Fatma Al-Jasmi et al. Mol Genet Metab. 2011 Dec.

Abstract

This study aimed to show the feasibility of using the phosphorescence oxygen analyzer to screen for clinical disorders with impaired cellular bioenergetics. [O(2)] was determined as function of time from the phosphorescence decay of Pd (II) meso-tetra-(4-sulfonatophenyl)-tetrabenzoporphyrin. In sealed vials, O(2) consumption by peripheral blood mononuclear cells was linear with time, confirming its zero-order kinetics. Cyanide inhibited O(2) consumption, confirming the oxidation occurred in the mitochondrial respiratory chain.

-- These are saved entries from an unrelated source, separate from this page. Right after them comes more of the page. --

(** [DISTINCT ON (assigned_agent_id)] keeps the first task of every agent in that order. *)
Definition keep_newest (t : Task.t) (latest : gmap EntityId Task.t) : gmap EntityId Task.t :=
  match latest !! Task.assigned_agent_id t with
  | Some u => if newer t u then <[Task.assigned_agent_id t := t]> latest else latest
  | None => <[Task.assigned_agent_id t := t]> latest
  end.

(** [_latest_task_by_agent(session, tenant_id)] *)
Definition latest_task_by_agent (tn : EntityId) : M (gmap EntityId Task.t) :=
  asks_db (λ d, foldr keep_newest ∅ (select (task_in_tenant tn d) (DB.tasks d))).

(** The rows of [_project_id_by_mission]'s query. *)
Definition linked (tn : EntityId) (mission_ids : list EntityId) (d : DB.t) (l : MissionProject.t) : bool :=
  bool_decide (MissionProject.tenant_id l = tn) && bool_decide (MissionProject.mission_id l ∈ mission_ids) &&
  match DB.projects d !! MissionProject.project_id l with
  | Some p => bool_decide (Project.tenant_id p = tn)
  | None => false
  end.

(** [_project_id_by_mission(session, tenant_id, mission_ids)] *)
Definition project_id_by_mission (tn : EntityId) (mission_ids : list EntityId) : M (gmap EntityId EntityId) :=
  match mission_ids with
  | [] => mret ∅
  | _ => asks_db (λ d, list_to_map ((λ l, (MissionProject.mission_id l, MissionProject.project_id l)) <$>
                         select (linked tn mission_ids d) (DB.mission_projects d)))
  end.

Record ProjectSummary := mkProjectSummary {
  ps_id : EntityId;
  ps_code : string;
  ps_name : string;
  ps_status : ProjectStatus.t;
}.

Definition summarize (p : Project.t) : ProjectSummary :=
  mkProjectSummary (Project.id p) (Project.code p) (Project.name p) (Project.status p).

(** [ORDER BY created_at, id] *)
Definition placed_before (p q : Project.t) : Prop :=
  Project.created_at p < Project.created_at q ∨
  (Project.created_at p = Project.created_at q ∧ (Project.id p ≤ Project.id q)%positive).

#[export] Instance placed_before_dec : RelDecision placed_before.
Proof. intros p q. unfold placed_before. apply _. Defined.

Definition in_summary (tn : EntityId) (referenced : gset EntityId) (p : Project.t) : bool :=
  bool_decide (Project.tenant_id p = tn) &&
  (bool_decide (Project.status p = ProjectStatus.active) || bool_decide (Project.id p ∈ referenced)).

(** [_projects_summary(session, tenant_id, referenced_ids)] *)
Definition projects_summary (tn : EntityId) (referenced : gset EntityId) : M (list ProjectSummary) :=
  asks_db (λ d, summarize <$> merge_sort placed_before (select (in_summary tn referenced) (DB.projects d))).

Record AgentRoomOut := mkAgentRoomOut {
  ro_agent_id : EntityId;
  ro_agent_code : string;
  ro_display_name : string;
  ro_lifecycle_state : AgentLifecycleState.t;
  ro_floor : Z;
  ro_room_index : Z;
  ro_assigned_at : Z;
  ro_activity : RoomActivity.t;
  ro_active_task_id : option EntityId;
  ro_activity_changed_at : option Z;
  ro_project_id : option EntityId;
}.

Record AgentRoomsResponse := mkAgentRoomsResponse {
  rr_rooms_per_floor : Z;
  rr_default_floor_count : Z;
  rr_rooms : list AgentRoomOut;
  rr_projects : list ProjectSummary;
}.

Definition shown_agent (tn : EntityId) (a : Agent.t) : bool :=
  bool_decide (Agent.tenant_id a = tn) && bool_decide (Agent.lifecycle_state a ≠ AgentLifecycleState.suspended).

Section view.
Context `{Env}.

(** The backfill loop. *)
Fixpoint backfill (rivals : EntityId → nat → DB.t → DB.t) (tn : EntityId) (agents : list Agent.t)
    (assignments : gmap EntityId AgentRoomAssignment.t) : M (gmap EntityId AgentRoomAssignment.t) :=
  match agents with
  | [] => mret assignments
  | a :: agents =>
      match assignments !! Agent.id a with
      | Some _ => backfill rivals tn agents assignments
      | None =>
          backfilled ← ensure_assignment (rivals (Agent.id a)) tn (Agent.id a);
          backfill rivals tn agents
            (match backfilled with Some r => <[Agent.id a := r]> assignments | None => assignments end)
      end
  end.

(** The body of the loop over the agents. *)
Definition room_out (assignments : gmap EntityId AgentRoomAssignment.t) (latest : gmap EntityId Task.t)
    (project_ids : gmap EntityId EntityId) (now : Z) (a : Agent.t) : option AgentRoomOut :=
  assignment ← assignments !! Agent.id a;
  let task := latest !! Agent.id a in
  let '(activity, changed_at) := activity_for_task task now in
  let project_id :=
    match task with
    | Some t => if decide (activity ≠ RoomActivity.idle) then project_ids !! Task.mission_id t else None
    | None => None
    end in
  Some (mkAgentRoomOut (Agent.id a) (Agent.agent_code a) (Agent.display_name a) (Agent.lifecycle_state a)
          (AgentRoomAssignment.floor assignment) (AgentRoomAssignment.room_index assignment)
          (AgentRoomAssignment.assigned_at assignment) activity (Task.id <$> task) changed_at project_id).

(** [list_agent_rooms(user, session)] *)
Definition list_agent_rooms (rivals : EntityId → nat → DB.t → DB.t) (user : User.t) : M AgentRoomsResponse :=
  let tn := User.tenant_id user in
  agents ← asks_db (λ d, select (shown_agent tn) (DB.agents d));
  rows ← list_assignments tn;
  assignments ← backfill rivals tn agents
    (list_to_map ((λ r, (AgentRoomAssignment.agent_id r, r)) <$> rows));
  latest ← latest_task_by_agent tn;
  project_ids ← project_id_by_mission tn (Task.mission_id <$> (map_to_list latest).*2);
  now ← utc;
  let rooms := omap (room_out assignments latest project_ids now) agents in
  projects ← projects_summary tn (list_to_set (omap ro_project_id rooms));
  mret (mkAgentRoomsResponse ROOMS_PER_FLOOR DEFAULT_FLOOR_COUNT rooms projects).
End view.

(** ** The latest task *)

Lemma newer_spec t u :
  newer t u = true ↔
  Task.created_at u < Task.created_at t ∨
  (Task.created_at u = Task.created_at t ∧ (Task.id u < Task.id t)%positive).
Proof. unfold newer. by rewrite orb_true_iff, andb_true_iff, Z.ltb_lt, Z.eqb_eq, Pos.ltb_lt. Qed.

Lemma newer_irrefl t : newer t t = false.
Proof. apply not_true_is_false. rewrite newer_spec. lia. Qed.

Lemma newer_trans t u v : newer t u = true → newer u v = true → newer t v = true.
Proof. rewrite !newer_spec. lia. Qed.

(** [latest] holds, for every agent, a task of [l] that no task of [l] of that agent beats. *)
Definition newest_of (l : list Task.t) (latest : gmap EntityId Task.t) : Prop :=
  ∀ a, match latest !! a with
       | Some t => t ∈ l ∧ Task.assigned_agent_id t = a ∧
                   ∀ u, u ∈ l → Task.assigned_agent_id u = a → newer u t = false
       | None => ∀ u, u ∈ l → Task.assigned_agent_id u ≠ a
       end.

The rate of respiration (mean±SD, in μM O(2) per min per 10(7) cells, set as the negative of the slope of [O(2)] vs. t) for adults was 2.1±0.8 (n=18), for children 2.0±0.9 (n=20), and for newborns (umbilical cord samples) 0.8±0.4 (n=18), p<0.0001. For an 8-year-old patient with reduced NADH dehydrogenase and pyruvate dehydrogenase activities in the muscle, the rate was 0.7±0.2 (n=3) μM O(2) per min per 10(7) cells. For a 3-month-old patient with hepatocerebral mitochondrial DNA depletion syndrome (MDS) with confirmed mutations in the MPV17 gene, the rate was 0.6μM O(2) per min per 10(7) cells. For an18 month-old patient with MDS and confirmed mutations in the POLG gene, the rate was 0.5 μM O(2) per min per 10(7) cells. For a 6-year-old patient with MDS and confirmed mutations in the POLG gene, the rate was 0.6 μM O(2) per min per 10(7) cells. For 1-week-old patient with congenital lactic acidemia and hypotonia (confirmed mutations in DLD gene), the rate was 1.5 μM O(2) per min per 10(7) cells. For three siblings (9-year-old male, 8-year-old male and 2-month-old female) with congenital progressive myopathy, the rates were 0.9, 0.6 and 1.2 μM O(2) per min per 10(7) cells, respectively. Four patients with congenital lactic acidemia (with inadequate work-up) were also studied; their rates were 0.2, 1.5, 0.3 and 1.7 μM O(2) per min per 10(7) cells. This novel approach permits non-invasive, preliminary assessment of cellular bioenergetics. Potential applications and limitations of this technique are discussed.